◆ **Provided entries**
(** * Compiler configuration synthesis (src/compiler.ts)

    A shallow embedding of the configuration model, the override parser
    ([addCompilerArgumentsToConfig]), the diagnostic-output parser
    ([ClangCompiler.parseCompilerDefaults]), the two probe strategies and the
    factory ([Compiler.create]), together with the properties the
    specification states about them.

    Conventions.
    - A JavaScript string is a [string]; its code units are the 8-bit
      characters of [ascii] (the Latin-1 range).
    - [Set<string>] is a [gset string], [Map<string, Define>] a
      [gmap string Define]: the properties below are about contents, never
      about iteration order.
    - A function that mutates the configuration it is given takes that
      configuration and returns the updated one.  Object identity (which
      container a configuration refers to) is modelled separately, by an
      explicit store, in [Module Heap].
    - An [async] function returns an [outcome]: the promise is resolved
      with a value or rejected with the message of the thrown [Error]. *)

From Stdlib Require Import ZArith Ascii String.
From stdpp Require Import base tactics option list gmap strings.

Local Open Scope Z_scope.

(* String concatenation unfolds on a constructor, as list append does. *)
#[local] Arguments String.append !_ _ / : simpl nomatch.

(** ** JavaScript string primitives *)

Module JS.

(** [s.length] *)
Definition length (s : string) : Z := Z.of_nat (String.length s).

(** [s.charAt(i)]: the one-character string at index [i], or the empty
    string when [i] is out of range. *)
Definition charAt (s : string) (i : nat) : string :=
  match String.get i s with
  | Some c => String c ""
  | None => ""
  end.

(** Index arguments of [substring] are clamped to [0 .. s.length]. *)
Definition clamp (s : string) (i : Z) : nat :=
  Z.to_nat (Z.min (Z.max i 0) (length s)).

(** [s.substring(a, b)]: the arguments are clamped, and swapped when
    [a > b]. *)
Definition substring (s : string) (a b : Z) : string :=
  let a' := clamp s a in
  let b' := clamp s b in
  String.substring (Nat.min a' b') (Nat.max a' b' - Nat.min a' b') s.

(** [s.substring(a)] *)
Definition substring_from (s : string) (a : Z) : string :=
  substring s a (length s).

(** [s.startsWith(p)] *)
Definition startsWith (s p : string) : bool := String.prefix p s.

Fixpoint indexOf_go (text pat : string) (i : Z) : Z :=
  if String.prefix pat text then i
  else match text with
       | "" => -1
       | String _ rest => indexOf_go rest pat (i + 1)
       end.

(** [text.indexOf(pat)]: index of the first occurrence, [-1] if none. *)
Definition indexOf (text pat : string) : Z := indexOf_go text pat 0.

(** [s.endsWith(suffix)] *)
Definition endsWith (s suffix : string) : bool :=
  let n := String.length s in
  let m := String.length suffix in
  if (m <=? n)%nat
  then String.eqb (String.substring (n - m) m s) suffix
  else false.

(** White space and line terminators of ECMAScript that fit in one
    8-bit code unit: TAB, LF, VT, FF, CR, SP and NBSP. *)
Definition is_white (c : ascii) : bool :=
  match c with
  | "009" | "010" | "011" | "012" | "013" | " " | "160" => true
  | _ => false
  end%char.

Fixpoint trimStart (s : string) : string :=
  match s with
  | "" => ""
  | String c rest => if is_white c then trimStart rest else s
  end.

Fixpoint trimEnd (s : string) : string :=
  match s with
  | "" => ""
  | String c rest =>
      match trimEnd rest with
      | "" => if is_white c then "" else String c ""
      | r => String c r
      end
  end.

(** [s.trim()] *)
Definition trim (s : string) : string := trimEnd (trimStart s).

(** [s.split(sep)] for a one-character separator.  The result is never
    empty: [''.split('\n')] is [['']]. *)
Fixpoint split (sep : ascii) (s : string) : list string :=
  match s with
  | "" => [""]
  | String c rest =>
      if Ascii.eqb c sep then "" :: split sep rest
      else match split sep rest with
           | [] => [String c ""]
           | piece :: pieces => String c piece :: pieces
           end
  end.

(** Truthiness of a [string|undefined] value: [undefined] and the empty
    string are falsy. *)
Definition truthy (s : option string) : bool :=
  match s with
  | None | Some "" => false
  | Some _ => true
  end.

End JS.

(** ** Data model *)

Inductive VERSIONS : Set :=
  | c89 | c99 | c11 | cpp98 | cpp03 | cpp11 | cpp14 | cpp17.

Inductive INTELLISENSE_MODES : Set :=
  | msvc_x64 | gcc_x64 | clang_x64.

Definition FRAMEWORK_MARKER : string := " (framework directory)".

Definition CPP_STANDARD : VERSIONS := cpp14.
Definition CPP_VERSION : string := "c++14".
Definition C_STANDARD : VERSIONS := c99.
Definition C_VERSION : string := "gnu99".

Inductive FileType : Set := C | CPP.

Record Define : Set := mkDefine { key : string; value : string }.

Definition buildDefine (text splitter : string) : Define :=
  let pos := JS.indexOf text splitter in
  if 0 <=? pos
  then {| key := JS.substring text 0 pos;
          value := JS.substring_from text (pos + 1) |}
  else {| key := text; value := "1" |}.

Record CompileConfig : Type := mkConfig {
  includes : gset string;
  defines : gmap string Define;
  forcedIncludes : gset string;
  intelliSenseMode : INTELLISENSE_MODES;
  standard : VERSIONS;
}.
(** * Hermetic-Voynich: the translator pipeline and the pattern scanner

    A shallow embedding of [translator.py] and of the operator scan of
    [pattern_recog.py], with the properties of the design document proved
    (or refuted) on it.

    Conventions.
    - A Python [str] is a sequence of Unicode code points: [list N].
      Literals of the source are written [lit "..."], which decodes the
      UTF-8 bytes of the Rocq literal into code points.
    - A Python [dict] is a [gmap].
    - Exceptions are values of [exn]; code that reads and writes files runs
      in the monad [M] over the file store.
    - [json.load] and [csv.reader] are library parsers: they are parameters
      of the orchestrator's section, and so is the locale's encoding, as
      far as it decides whether a write succeeds.
    - The store holds the text of each file. Which bytes hold that text
      depends on the encoding of the write (UTF-8 or the locale's) and is
      not modelled. *)

From Stdlib Require Import ZArith NArith List Ascii String DecimalString Lia.
From stdpp Require Import base option list gmap strings.

Local Open Scope N_scope.

(** ** Python strings *)

Abbreviation str := (list N).

Module Str.

(** Decoder of the UTF-8 bytes of a literal (well-formed by construction:
    the literals are the source file's own). *)
Fixpoint utf8 (bs : list N) : str :=
  match bs with
  | [] => []
  | b0 :: r0 =>
    if b0 <? 0x80 then b0 :: utf8 r0
    else if b0 <? 0xE0 then
      match r0 with
      | b1 :: r1 => ((b0 - 0xC0) * 0x40 + (b1 - 0x80)) :: utf8 r1
      | _ => []
      end
    else if b0 <? 0xF0 then
      match r0 with
      | b1 :: b2 :: r2 =>
        ((b0 - 0xE0) * 0x1000 + (b1 - 0x80) * 0x40 + (b2 - 0x80)) :: utf8 r2
      | _ => []
      end
    else
      match r0 with
      | b1 :: b2 :: b3 :: r3 =>
        ((b0 - 0xF0) * 0x40000 + (b1 - 0x80) * 0x1000
         + (b2 - 0x80) * 0x40 + (b3 - 0x80)) :: utf8 r3
      | _ => []
      end
  end.

Definition lit (s : string) : str :=
  utf8 (N_of_ascii <$> list_ascii_of_string s).

(** [str.isspace] on one code point (the table of CPython's
    [_PyUnicode_IsWhitespace]). *)
Definition isspace (c : N) : bool :=
  ((0x09 <=? c) && (c <=? 0x0D)) || ((0x1C <=? c) && (c <=? 0x20))
  || (c =? 0x85) || (c =? 0xA0) || (c =? 0x1680)
  || ((0x2000 <=? c) && (c <=? 0x200A))
  || (c =? 0x2028) || (c =? 0x2029) || (c =? 0x202F) || (c =? 0x205F)
  || (c =? 0x3000).

(** Line boundaries of [str.splitlines]. *)
Definition islinebreak (c : N) : bool :=
  ((0x0A <=? c) && (c <=? 0x0D)) || ((0x1C <=? c) && (c <=? 0x1E))
  || (c =? 0x85) || (c =? 0x2028) || (c =? 0x2029).

Fixpoint lstrip_by (p : N → bool) (s : str) : str :=
  match s with
  | c :: r => if p c then lstrip_by p r else s
  | [] => []
  end.

Definition rstrip_by (p : N → bool) (s : str) : str :=
  reverse (lstrip_by p (reverse s)).

Definition strip_by (p : N → bool) (s : str) : str :=
  rstrip_by p (lstrip_by p s).

Definition mem (chars : str) (c : N) : bool := bool_decide (c ∈ chars).

(** [s.strip()], [s.strip(chars)], [s.lstrip(chars)]. *)
Definition strip (s : str) : str := strip_by isspace s.
Definition strip_chars (chars s : str) : str := strip_by (mem chars) s.
Definition lstrip_chars (chars s : str) : str := lstrip_by (mem chars) s.

(** [s.splitlines()]: [cur] is the line being read, last code point first.
    A carriage return followed by a line feed is one boundary; no empty
    line is produced after a final boundary. *)
Fixpoint splitlines_from (cur : str) (s : str) : list str :=
  match s with
  | [] => match cur with [] => [] | _ => [reverse cur] end
  | c :: r =>
    if c =? 0x0D then
      match r with
      | c' :: r' =>
        if c' =? 0x0A then reverse cur :: splitlines_from [] r'
        else reverse cur :: splitlines_from [] r
      | [] => reverse cur :: splitlines_from [] r
      end
    else if islinebreak c then reverse cur :: splitlines_from [] r
    else splitlines_from (c :: cur) r
  end.

Definition splitlines (s : str) : list str := splitlines_from [] s.

(** [s.startswith(p)]. *)
Fixpoint startswith (p s : str) : bool :=
  match p, s with
  | [], _ => true
  | a :: p', b :: s' => (a =? b) && startswith p' s'
  | _ :: _, [] => false
  end.

(** [s.find(sub)]: the lowest index at which [sub] occurs. *)
Fixpoint find (sub s : str) : option nat :=
  if startswith sub s then Some 0%nat
  else match s with
       | [] => None
       | _ :: r => S <$> find sub r
       end.

(** [sub in s]. *)
Definition contains (sub s : str) : bool :=
  match find sub s with Some _ => true | None => false end.

(** [s.split(sep, 1)] for a non-empty separator. *)
Definition split1 (sep s : str) : list str :=
  match find sep s with
  | None => [s]
  | Some i => [take i s; drop (i + length sep) s]
  end.
(** * Snippet builder: menu renderer, path resolver and session loop

    A shallow embedding of [builder.py].  The nested dictionary [SNIPPETS]
    becomes a tree [node]; the three functions [print_menu], [get_nested]
    and [main] become computations in a small state-and-exception monad
    over a [World] (the table, standard input, standard output and the
    clipboard), because the Python code prints, reads lines and raises
    exceptions.

    A Python [str] is modelled by its UTF-8 encoding, a [string] of
    bytes; [Str.chars] cuts it back into characters.  [str.isdigit],
    [int] and [str.strip] classify characters with the tables of the
    Unicode Character Database 14.0, the one CPython 3.11 carries. *)

From Stdlib Require Import List String Ascii ZArith Lia Bool Arith.
From Stdlib Require Import DecimalString DecimalNat.
Import ListNotations.

Local Open Scope list_scope.
Local Open Scope Z_scope.

Infix "+++" := String.append (right associativity, at level 60).

(** ** Python strings *)

Module Str.

(** *** Characters

    The bytes of a [str] in UTF-8, cut into characters: each character is
    its code point and the bytes that encode it.  A byte that starts no
    well-formed sequence stands alone, under the code point by which
    Python escapes it, and is no digit and no white space. *)

Definition byte (c : ascii) : N := N_of_ascii c.

Definition between (lo hi x : N) : bool := ((lo <=? x) && (x <=? hi))%N.

Definition continuation (b : N) : bool := between 128 191 b.

Definition two_bytes (a b : N) : bool :=
  between 194 223 a && continuation b.

Definition three_bytes (a b c : N) : bool :=
  (((a =? 224)%N && between 160 191 b)
   || (between 225 236 a && continuation b)
   || ((a =? 237)%N && between 128 159 b)
   || (between 238 239 a && continuation b))
  && continuation c.

Definition four_bytes (a b c d : N) : bool :=
  (((a =? 240)%N && between 144 191 b)
   || (between 241 243 a && continuation b)
   || ((a =? 244)%N && between 128 143 b))
  && continuation c && continuation d.

Definition code2 (a b : N) : N := ((a - 192) * 64 + (b - 128))%N.

Definition code3 (a b c : N) : N :=
  (((a - 224) * 64 + (b - 128)) * 64 + (c - 128))%N.

Definition code4 (a b c d : N) : N :=
  ((((a - 240) * 64 + (b - 128)) * 64 + (c - 128)) * 64 + (d - 128))%N.

Definition escaped (a : N) : N := (56320 + a)%N.

Definition char : Type := (N * string)%type.

Fixpoint chars (s : string) : list char :=
  match s with
  | EmptyString => []
  | String a s1 =>
      if (byte a <? 128)%N
      then (byte a, String a EmptyString) :: chars s1
      else
        match s1 with
        | EmptyString => (escaped (byte a), String a EmptyString) :: chars s1
        | String b s2 =>
            if two_bytes (byte a) (byte b)
            then (code2 (byte a) (byte b),
                  String a (String b EmptyString)) :: chars s2
            else
              match s2 with
              | EmptyString =>
                  (escaped (byte a), String a EmptyString) :: chars s1
              | String c s3 =>
                  if three_bytes (byte a) (byte b) (byte c)
                  then (code3 (byte a) (byte b) (byte c),
                        String a (String b (String c EmptyString)))
                       :: chars s3
                  else
                    match s3 with
                    | EmptyString =>
                        (escaped (byte a), String a EmptyString) :: chars s1
                    | String d s4 =>
                        if four_bytes (byte a) (byte b) (byte c) (byte d)
                        then (code4 (byte a) (byte b) (byte c) (byte d),
                              String a (String b (String c
                                (String d EmptyString))))
                             :: chars s4
                        else
                          (escaped (byte a), String a EmptyString)
                          :: chars s1
                    end
              end
        end
  end.

(** The characters back into bytes. *)
(** Bytes that are all above 127. *)
Fixpoint high_bytes (s : string) : bool :=
  match s with
  | EmptyString => true
  | String a rest => (128 <=? byte a)%N && high_bytes rest
  end.

Definition unchars (cs : list char) : string :=
  fold_right (fun c rest => snd c +++ rest) EmptyString cs.

(** *** Digits

    The code points of the decimal digit zero of each script: the nine
    code points after each are its digits one to nine. *)
Definition decimal_zeros : list N :=
  [
   48; 1632; 1776; 1984; 2406; 2534; 2662; 2790; 2918; 3046; 3174; 3302;
   3430; 3558; 3664; 3792; 3872; 4160; 4240; 6112; 6160; 6470; 6608; 6784;
   6800; 6992; 7088; 7232; 7248; 42528; 43216; 43264; 43472; 43504; 43600;
   44016; 65296; 66720; 68912; 69734; 69872; 69942; 70096; 70384; 70736;
   70864; 71248; 71360; 71472; 71904; 72016; 72784; 73040; 73120; 92768;
   92864; 93008; 120782; 120792; 120802; 120812; 120822; 123200; 123632;
   125264; 130032
  ]%N.

(** The value [int] gives a character, if it is a decimal digit. *)
Definition decimal_value (cp : N) : option N :=
  match find (fun zero => between zero (zero + 9) cp) decimal_zeros with
  | Some zero => Some (cp - zero)%N
  | None => None
  end.

(** The characters that are digits without being decimal: superscripts,
    subscripts, circled digits and the like. *)
Definition other_digits : list (N * N) :=
  [
   (178, 179); (185, 185); (4969, 4977); (6618, 6618); (8304, 8304);
   (8308, 8313); (8320, 8329); (9312, 9320); (9332, 9340); (9352, 9360);
   (9450, 9450); (9461, 9469); (9471, 9471); (10102, 10110);
   (10112, 10120); (10122, 10130); (68160, 68163); (69216, 69224);
   (69714, 69722); (127232, 127242)
  ]%N.

(** [c.isdigit()] for a character. *)
Definition is_digit (cp : N) : bool :=
  match decimal_value cp with
  | Some _ => true
  | None => existsb (fun r => between (fst r) (snd r) cp) other_digits
  end.

(** [part.isdigit()]: at least one character, and all of them digits. *)
Definition isdigit (s : string) : bool :=
  match chars s with
  | [] => false
  | cs => forallb (fun c => is_digit (fst c)) cs
  end.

◆ **What you will do**
Copy out each line of the listing that holds the word "splitter".

◆ **Exercise response**
Definition buildDefine (text splitter : string) : Define :=
  let pos := JS.indexOf text splitter in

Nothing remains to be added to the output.